Reconócelo, más que el gol, te gustan las reacciones. La euforia que se desata dentro de los cuerpos, la testosterona que se libera y parece derramarse en el segundero del marcador. Desde que te sientas con ese hombre que, cada domingo, acude al fútbol después de ir al gimnasio, te tienes que poner la bufanda en el regazo. Alguna vez le has acariciado su cabeza afeitada y te has imaginado si todo lo lleva igual de delicado. Cómo huele, qué ganas tienes de que venga el verano y todos os quitéis la camiseta -no sé si decir que os la quitaréis los unos a los otros- y enseñéis vuestros apasionados tatuajes.

Por eso, cuando suena eso de “oé, mucho Betis, é”, tú, que sabes que es uno de los grandes éxitos de los Village People, sacas a pasear tu bufanda y, como el que no quiere la cosa, te agarras al pechazo del que está a tu lado. ¡Ah, los Village People! Lo que más te gusta de este Betis de Setién es que, con tanta raza distinta, juegas mentalmente a que el Betis es tu particular Betis People. William Carvalho es el soldado; Canales (esa cara de bueno…), el vaquero, y así hasta que te ves a ti mismo entre ellos, entre esos muslos de cemento. Como diría Luis Alberto de Cuenca, entre “esas piernas que son cohetes al centro de la Tierra”. “Oé, mucho Betis, é”.
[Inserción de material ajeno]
(* ===== verification/RBProps.v ===== *)
(** * Red-black trees: properties

    Sequences of insertions and removals against sorted lists. *)

From stdpp Require Import base numbers list gmap sorting.
From S2P Require Import Prelude RBTree RBRepr RBInsert RBRemove RBFind.

#[local] Open Scope Z_scope.

(** What a user does with a tree. *)
Inductive tree_op := Insert (z : Z) | Remove (z : Z).

Section props.
Context {A : Type} `{KA : NodeKey A}.

Implicit Types (V : gmap Z A) (ops : list tree_op).

Definition run_tree_op (o : tree_op) : TreeM A unit :=
  match o with Insert z => insert z | Remove z => remove z;; mret tt end.

Fixpoint run_tree (ops : list tree_op) : TreeM A unit :=
  match ops with [] => mret tt | o :: ops' => run_tree_op o;; run_tree ops' end.

(** The nodes in order, by [first] and [successor]. *)
Definition walk : TreeM A (list Z) :=
  node ← first; fuel ← mgets fuel_of; each_loop fuel (fun acc q => mret (acc ++ [q])) [] node.

(** The specification: a list sorted by key. *)
Definition list_op V (l : list Z) (o : tree_op) : list Z :=
  match o with Insert z => insert_spec V z l | Remove z => remove_spec z l end.

(** A node is inserted when it is not in the tree, and removed when it is. *)
Definition op_ok V (l : list Z) (o : tree_op) : Prop :=
  match o with Insert z => z ∉ l /\ addr_ok z /\ is_Some (V !! z) | Remove z => z ∈ l end.

Fixpoint ops_ok V (l : list Z) (ops : list tree_op) : Prop :=
  match ops with [] => True | o :: ops' => op_ok V l o /\ ops_ok V (list_op V l o) ops' end.

(** An empty tree, and the nodes of its user, whose links are arbitrary. *)
Definition start (h : gmap Z (Node A)) : RedBlackTree A := mk_tree h 0.

Lemma start_wf h : rb_wf (m_object <$> h) (start h) [].
Proof. exists Leaf, 0%nat. split_and!; [by constructor; [| | | constructor] | done | constructor | constructor]. Qed.

Lemma run_tree_ok V ops : forall s l,
  rb_wf V s l -> ops_ok V l ops -> wp (run_tree ops) s (fun _ s' => rb_wf V s' (foldl (list_op V) l ops)).
Proof.
  induction ops as [| o ops IH]; intros s l Hw Hok; simpl in *; [by apply wp_ret |].
  destruct Hok as [Ho Hok]. wp_step. destruct o as [z | z]; simpl in *.
  - destruct Ho as (H1 & H2 & H3). eapply wp_mono; [by apply (insert_ok V s l) |]. intros a s' Hw'. by apply IH.
  - wp_step. eapply wp_mono; [by apply (rb_remove_ok V s l) |]. intros r s' [_ Hw']. wp_step. by apply IH.
Qed.

Lemma run_then {B} h ops (m : TreeM A B) (Q : B -> RedBlackTree A -> Prop) :
  let V := m_object <$> h in
  ops_ok V [] ops -> (forall s, rb_wf V s (foldl (list_op V) [] ops) -> wp m s Q) ->
  wp (run_tree ops;; m) (start h) Q.
Proof.
  intros V Hok HQ. wp_step. eapply wp_mono; [apply (run_tree_ok V); [apply start_wf | done] |].
  intros a s Hw. by apply HQ.
Qed.

Lemma foldl_snoc (l acc : list Z) : foldl (fun acc q => acc ++ [q]) acc l = acc ++ l.
Proof. revert acc. induction l as [| x l IH]; intros acc; simpl; [by rewrite app_nil_r |]. by rewrite IH, <- app_assoc. Qed.

Lemma walk_ok V s l : rb_wf V s l -> wp walk s (fun r s' => s' = s /\ r = l).
Proof.
  intros Hw. unfold walk. wp_step. eapply wp_mono; [by apply (first_ok V) |]. intros r s' [-> ->].
  wp_step. apply wp_gets. eapply wp_mono.
  { apply (each_loop_ok s _ (fun acc q => acc ++ [q]) _ [] l); [| | by eapply wf_length].
    - simpl. intros k1 q k2 ->. split; [by eapply wf_nonnull; [done | set_solver] | by eapply successor_ok].
    - intros a q Q _ HQ. by apply wp_ret. }
  intros r s' [-> ->]. split; [done |]. apply foldl_snoc.
Qed.

Lemma wf_facts V s l : rb_wf V s l -> objects s = V /\ sorted V l /\ NoDup l.
Proof. intros (t & m & [] & <- & _ & Hs). done. Qed.

(** [C33] Any sequence of insertions (of nodes that are not in the tree, with
    whatever is in their links) and removals (of nodes that are) runs from the
    empty tree without following a null pointer, failing an assertion or looping,
    and implements insertion into and removal from a list sorted by key, after
    equal keys: a walk with [first] and [successor] gives that list, and the
    user's objects are untouched. *)
Theorem red_black_refines (h : gmap Z (Node A)) (ops : list tree_op) :
  let V := m_object <$> h in
  ops_ok V [] ops ->
  wp (run_tree ops;; walk) (start h)
    (fun r s => r = foldl (list_op V) [] ops /\ sorted V r /\ NoDup r /\ m_object <$> nodes s = V).
Proof.
  intros V Hok. apply run_then; [done |]. intros s Hw. eapply wp_mono; [by apply (walk_ok V) |].
  intros r s' [-> ->]. destruct (wf_facts _ _ _ Hw) as (H1 & H2 & H3). done.
Qed.

Lemma find_in_height V s l k :
  rb_wf V s l -> let fuel := S (2 * Nat.log2 (S (length l))) in
  wp (root ← get_root; findExact_loop fuel k root) s (fun _ _ => True) /\
  wp (root ← get_root; findLeastGreaterThanOrEqual_loop fuel k 0 root) s (fun _ _ => True) /\
  wp (root ← get_root; findGreatestLessThanOrEqual_loop fuel k 0 root) s (fun _ _ => True).
Proof.
  intros (t & m & Hr & <- & Ht & Hs) fuel. pose proof (rbt_balanced _ _ Ht) as Hb. apply focus_top in Hr.
  split_and!; wp_step; (eapply wp_get_root; [exact Hr |]); (eapply wp_mono; [| done]).
  - apply (findExact_loop_ok V _ s Top t k); [done | split; constructor | done | unfold fuel; lia].
  - apply (findLeast_loop_ok V _ s Top t k); [done | split; constructor | done | unfold fuel; lia].
  - apply (findGreatest_loop_ok V _ s Top t k); [done | split; constructor | done | unfold fuel; lia].
Qed.

(** [C34] After any sequence of insertions and removals the tree is balanced: each
    of the three searches ends within [2 log2 (n + 1) + 1] rounds of its loop
    for a tree of [n] nodes. *)
Theorem red_black_search_bound (h : gmap Z (Node A)) (ops : list tree_op) (k : Z) :
  let V := m_object <$> h in
  ops_ok V [] ops ->
  let fuel := S (2 * Nat.log2 (S (length (foldl (list_op V) [] ops)))) in
  wp (run_tree ops;; root ← get_root; findExact_loop fuel k root) (start h) (fun _ _ => True) /\
  wp (run_tree ops;; root ← get_root; findLeastGreaterThanOrEqual_loop fuel k 0 root) (start h) (fun _ _ => True) /\
  wp (run_tree ops;; root ← get_root; findGreatestLessThanOrEqual_loop fuel k 0 root) (start h) (fun _ _ => True).
Proof.
  intros V Hok fuel. split_and!; (apply run_then; [done |]); intros s Hw; by apply (find_in_height V).
Qed.

(** [C35] After any sequence of insertions and removals [findExact] returns a node
    with the key if there is one, [findLeastGreaterThanOrEqual] one whose key
    is the least that is not below it, [findGreatestLessThanOrEqual] one whose
    key is the greatest that is not above it; each returns null exactly when
    there is none. *)
Theorem red_black_searches (h : gmap Z (Node A)) (ops : list tree_op) (k : Z) :
  let V := m_object <$> h in
  ops_ok V [] ops ->
  let l := foldl (list_op V) [] ops in
  wp (run_tree ops;; findExact k) (start h) (fun r _ =>
    (r ∈ l /\ keyof V r = k) \/ (r = 0 /\ forall q, q ∈ l -> keyof V q <> k)) /\
  wp (run_tree ops;; findLeastGreaterThanOrEqual k) (start h) (fun r _ =>
    (r ∈ l /\ k <= keyof V r /\ forall q, q ∈ l -> k <= keyof V q -> keyof V r <= keyof V q) \/
    (r = 0 /\ forall q, q ∈ l -> keyof V q < k)) /\
  wp (run_tree ops;; findGreatestLessThanOrEqual k) (start h) (fun r _ =>
    (r ∈ l /\ keyof V r <= k /\ forall q, q ∈ l -> keyof V q <= k -> keyof V q <= keyof V r) \/
    (r = 0 /\ forall q, q ∈ l -> k < keyof V q)).
Proof.
  intros V Hok l. split_and!; (apply run_then; [done |]); intros s Hw; destruct (searches_ok V s _ k Hw) as (H1 & H2 & H3);
    destruct (wf_facts _ _ _ Hw) as (_ & Hs & _).
  - eapply wp_mono; [exact H1 |]. intros r s' [_ Hr]. by apply found_exact.
  - eapply wp_mono; [exact H2 |]. intros r s' [_ Hr]. by apply found_least.
  - eapply wp_mono; [exact H3 |]. intros r s' [_ Hr]. by apply found_greatest.
Qed.

End props.

(** ** A concrete tree *)

#[local] Instance key_Z : NodeKey Z := fun k => k.

(** Six nodes at the addresses 8 to 48, with links that point nowhere. *)
Definition six_nodes : gmap Z (Node Z) :=
  list_to_map ((fun '(a, k) => (a, mk_node 99 99 99 k)) <$> [(8, 50); (16, 20); (24, 70); (32, 20); (40, 60); (48, 10)]).

Definition six_ops : list tree_op :=
  [Insert 8; Insert 16; Insert 24; Insert 32; Insert 40; Insert 48; Remove 8; Remove 16].

Lemma six_ops_ok : ops_ok (m_object <$> six_nodes) [] six_ops.
Proof.
  simpl. unfold addr_ok. split_and!; try done; try (vm_compute; by eexists); try lia;
    try (apply (bool_decide_unpack _); by vm_compute).
Qed.

Lemma red_black_refines_witness :
  ops_ok (m_object <$> six_nodes) [] six_ops /\
  wp (run_tree six_ops;; walk) (start six_nodes) (fun r s =>
    r = foldl (list_op (m_object <$> six_nodes)) [] six_ops /\ sorted (m_object <$> six_nodes) r /\ NoDup r /\
    m_object <$> nodes s = m_object <$> six_nodes) /\
  foldl (list_op (m_object <$> six_nodes)) [] six_ops = [48; 32; 40; 24].
Proof.
  split; [exact six_ops_ok |]. split; [apply (red_black_refines six_nodes six_ops); exact six_ops_ok | by vm_compute].
Defined.

Lemma red_black_search_bound_witness :
  ops_ok (m_object <$> six_nodes) [] six_ops /\
  wp (run_tree six_ops;; root ← get_root; findExact_loop 5 60 root) (start six_nodes) (fun _ _ => True).
Proof.
  split; [exact six_ops_ok |]. pose proof (red_black_search_bound six_nodes six_ops 60 six_ops_ok) as [H _].
  assert (length (foldl (list_op (m_object <$> six_nodes)) [] six_ops) = 4%nat) as E by (by vm_compute).
  rewrite E in H. exact H.
Defined.

Lemma red_black_searches_witness :
  ops_ok (m_object <$> six_nodes) [] six_ops /\
  wp (run_tree six_ops;; findExact 60) (start six_nodes) (fun r _ =>
    (r ∈ [48; 32; 40; 24] /\ keyof (m_object <$> six_nodes) r = 60) \/
    (r = 0 /\ forall q, q ∈ [48; 32; 40; 24] -> keyof (m_object <$> six_nodes) q <> 60)).
Proof.
  split; [exact six_ops_ok |]. pose proof (red_black_searches six_nodes six_ops 60 six_ops_ok) as [H _].
  assert (foldl (list_op (m_object <$> six_nodes)) [] six_ops = [48; 32; 40; 24]) as E by (by vm_compute).
  rewrite E in H. exact H.
Defined.
(* ===== verification/MetaAllocator.v ===== *)
(** * The allocator of executable memory

    WTF/wtf/MetaAllocator.cpp, .h and MetaAllocatorHandle.h: the manager of
    address space the JIT takes its memory from.  The free blocks are the nodes
    of a red-black tree ordered by size, found by their start and by their end
    in two hash maps; a third map counts, per page, the handles that use it.
    Arithmetic is on 64-bit words.  The build is the one with assertions, where
    the free-block nodes are counted as well. *)

From stdpp Require Import base numbers list gmap.
From S2P Require Import Prelude RBTree.

#[local] Open Scope Z_scope.

(** ** Data *)

Record FreeSpaceNode := mk_free { m_start : Z; m_sizeInBytes : Z }.

#[global] Instance FreeSpaceNode_key : NodeKey FreeSpaceNode := m_sizeInBytes.

Record MetaAllocatorHandle := mk_handle { h_start : Z; h_sizeInBytes : Z; h_ownerUID : Z }.

#[global] Instance MetaAllocatorHandle_key : NodeKey MetaAllocatorHandle := h_start.

Definition endAsInteger (h : MetaAllocatorHandle) : Z := u64 (h_start h + h_sizeInBytes h).
Definition containsIntegerAddress (h : MetaAllocatorHandle) (address : Z) : bool :=
  u64 (address - h_start h) <? h_sizeInBytes h.
Lemma new_block_ok s st en (Q : unit -> MetaAllocator -> Prop) :
  fview s B ∅ st en (u64 (Z.of_nat (size B))) R -> indexed fst B st -> indexed b_end B en ->
  st !! b_end c = None -> en !! c.1 = None -> B !! ext_node e = None -> addr_ok (ext_node e) ->
  added Q -> wp (new_block e c.1 c.2 (b_end c)) s Q.
Proof.
  intros Hf Hst Hen Hsn Hen' Hn Ha HQ. pose proof (block_bounds c Hc) as Hb. unfold new_block.
  pose proof (indexed_none fst B st (b_end c) Hst) as Hi1. pose proof (indexed_none b_end B en (c.1) Hen) as Hi2.
  wp_step. eapply fv_alloc; [exact Hf | done | done |]. intros s1 Hf1.
  wp_step. eapply (fv_set _ _ _ _ _ _ _ _ c); [exact Hf1 | by rewrite lookup_insert_eq | set_solver |].
  intros s2 Hf2. rewrite insert_insert_eq in Hf2.
  wp_step. eapply fv_insert; [exact Hf2 | by rewrite lookup_insert_eq | set_solver |]. intros s3 Hf3.
  pose proof (start_is_new lg lp B c Hok Hc Hoff st Hst) as Hs1.
  pose proof (end_is_new lg lp B c Hok Hc Hoff en Hen) as He1.
  wp_step. eapply fv_add_start; [exact Hf3 | lia | done |]. intros s4 Hf4.
  eapply fv_add_end; [exact Hf4 | lia | done |]. intros s5 Hf5.
  assert (freed lg lp B c (<[ext_node e := c]> B)) as Hfr.
  { apply freed_alone; [done | done | done | done |]. intros q b Hq. split; [by eapply Hi2 | by eapply Hi1]. }
  eapply HQ; [| exact Hfr]. eapply free_view_intro; [exact Hf5 | set_solver | by apply u64_size_insert | | | apply Hfr].
  - by apply indexed_insert.
  - by apply indexed_insert.
Qed.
Reconócelo, quieres que marque el Betis para que se produzca esa delicada avalancha que hace que tus musculados compañeros caigan sobre ti. Como dijo un señor más ducho que yo en estos temas: Te gusta que te enderecen la columna. El fútbol, nazi reprimido, en realidad es tu excusa. Eres un disfrutón que viste de satén en sus fantasías, un bandolero apasionado por la carne del membrillo, un dragón dormido esperando a que venga un caballero y le despierte.